== PROBLEM ==
Nothing but the lines from the one with "intros (h1 & Hp & Hps)%bind_Some." through the last line of the data should be restated, each word for word.

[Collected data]
(** ** The receiver *)

Lemma receiver_tests s : good s -> receiver_stop s = true -> recv_at s = RTest ->
  leads (fun s' => waits s s' /\ recv_at s' = RExited) s.
Proof using All.
  intros Hg Hs Ha. apply (leads_step _ RecvTest s (set_core (core s) (set_recv RExited s)) Hg I).
  - unfold exec. cbn [control inner]. unfold recv_does. by rewrite Ha, Hs.
  - intros Hg'. apply leads_done; [done|]. by split.
Qed.

Lemma receiver_polls n s h' : good s -> recv_at s = RBody -> polls n (RingSystem.subscriber (core s)) = Some h' ->
  leads (fun s' => waits s s' /\ recv_at s' = RBody /\ RingSystem.subscriber (core s') = h') s.
Proof using All.
  revert s; induction n as [|n IH]; intros s Hg Ha; cbn [polls].
  { intros [= <-]. apply leads_done; [done|]. by split. }
  intros (h1 & Hp & Hps)%bind_Some.
  assert (exists c, RingSystem.exec monitor_callbacks (RingSystem.Other Poll) (core s) = Some c /\
    RingSystem.subscriber c = h1) as (c & Hc & Hch)
    by (cbn [RingSystem.exec RingSystem.busy System.exec]; simpl; rewrite Hp; by eexists).
  apply (leads_step _ RecvPoll s (set_core c s) Hg I).
  - unfold exec. cbn [control inner run]. unfold recv_does. rewrite Ha. cbn [mbind option_bind]. by rewrite Hc.
  - intros Hg'. apply (IH (set_core c s) Hg' Ha). simpl. by rewrite Hch.
Qed.

Lemma receiver_ends s : good s -> receiver_stop s = true -> recv_at s <> RNotStarted ->
  leads (fun s' => waits s s' /\ recv_at s' = RExited) s.
Proof using All.
  intros Hg Hs Ha. destruct (recv_at s) eqn:E; [done|by apply receiver_tests| |by apply leads_done].
  destruct (reaches_ready _ (receiver_subscriber s Hg)) as (n & h & Hp & Hready).
  eapply leads_trans; [by apply (receiver_polls n s h)|]. intros s1 Hg1 ((Ht1 & Hgs1 & Hr1) & Ha1 & Hh).
  rewrite <- Hh in Hready.
  destruct (receive_ready monitor_callbacks 0 None _ (RingSystem.client (core s1)) (receiver_subscriber s1 Hg1) Hready)
    as ([h2 c2] & Hrec).
  assert (exists c, RingSystem.exec monitor_callbacks (RingSystem.Other (Miss 0)) (core s1) = Some c) as [c Hc]
    by (cbn [RingSystem.exec RingSystem.busy System.exec]; simpl; rewrite Hrec; by eexists).
  apply (leads_step _ (RecvNothing 0) s1 (set_core c (set_recv RTest s1)) Hg1 I).
  - unfold exec. cbn [control inner run]. unfold recv_does. rewrite Ha1. cbn [mbind option_bind]. by rewrite Hc.
  - intros Hg2. eapply leads_trans; [apply receiver_tests; [done|simpl; congruence|done]|].
    intros s3 Hg3 [(Ht3 & Hgs3 & Hr3) He]. apply leads_done; [done|]. simpl in *. split; [|done].
    split_and!; congruence.
Qed.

== ANSWER ==
  intros (h1 & Hp & Hps)%bind_Some.
  assert (exists c, RingSystem.exec monitor_callbacks (RingSystem.Other Poll) (core s) = Some c /\
    RingSystem.subscriber c = h1) as (c & Hc & Hch)
    by (cbn [RingSystem.exec RingSystem.busy System.exec]; simpl; rewrite Hp; by eexists).
  apply (leads_step _ RecvPoll s (set_core c s) Hg I).
  - unfold exec. cbn [control inner run]. unfold recv_does. rewrite Ha. cbn [mbind option_bind]. by rewrite Hc.
  - intros Hg'. apply (IH (set_core c s) Hg' Ha). simpl. by rewrite Hch.
Qed.

Lemma receiver_ends s : good s -> receiver_stop s = true -> recv_at s <> RNotStarted ->
  leads (fun s' => waits s s' /\ recv_at s' = RExited) s.
Proof using All.
  intros Hg Hs Ha. destruct (recv_at s) eqn:E; [done|by apply receiver_tests| |by apply leads_done].
  destruct (reaches_ready _ (receiver_subscriber s Hg)) as (n & h & Hp & Hready).
  eapply leads_trans; [by apply (receiver_polls n s h)|]. intros s1 Hg1 ((Ht1 & Hgs1 & Hr1) & Ha1 & Hh).
  rewrite <- Hh in Hready.
  destruct (receive_ready monitor_callbacks 0 None _ (RingSystem.client (core s1)) (receiver_subscriber s1 Hg1) Hready)
    as ([h2 c2] & Hrec).
  assert (exists c, RingSystem.exec monitor_callbacks (RingSystem.Other (Miss 0)) (core s1) = Some c) as [c Hc]
    by (cbn [RingSystem.exec RingSystem.busy System.exec]; simpl; rewrite Hrec; by eexists).
  apply (leads_step _ (RecvNothing 0) s1 (set_core c (set_recv RTest s1)) Hg1 I).
  - unfold exec. cbn [control inner run]. unfold recv_does. rewrite Ha1. cbn [mbind option_bind]. by rewrite Hc.
  - intros Hg2. eapply leads_trans; [apply receiver_tests; [done|simpl; congruence|done]|].
    intros s3 Hg3 [(Ht3 & Hgs3 & Hr3) He]. apply leads_done; [done|]. simpl in *. split; [|done].
    split_and!; congruence.
Qed.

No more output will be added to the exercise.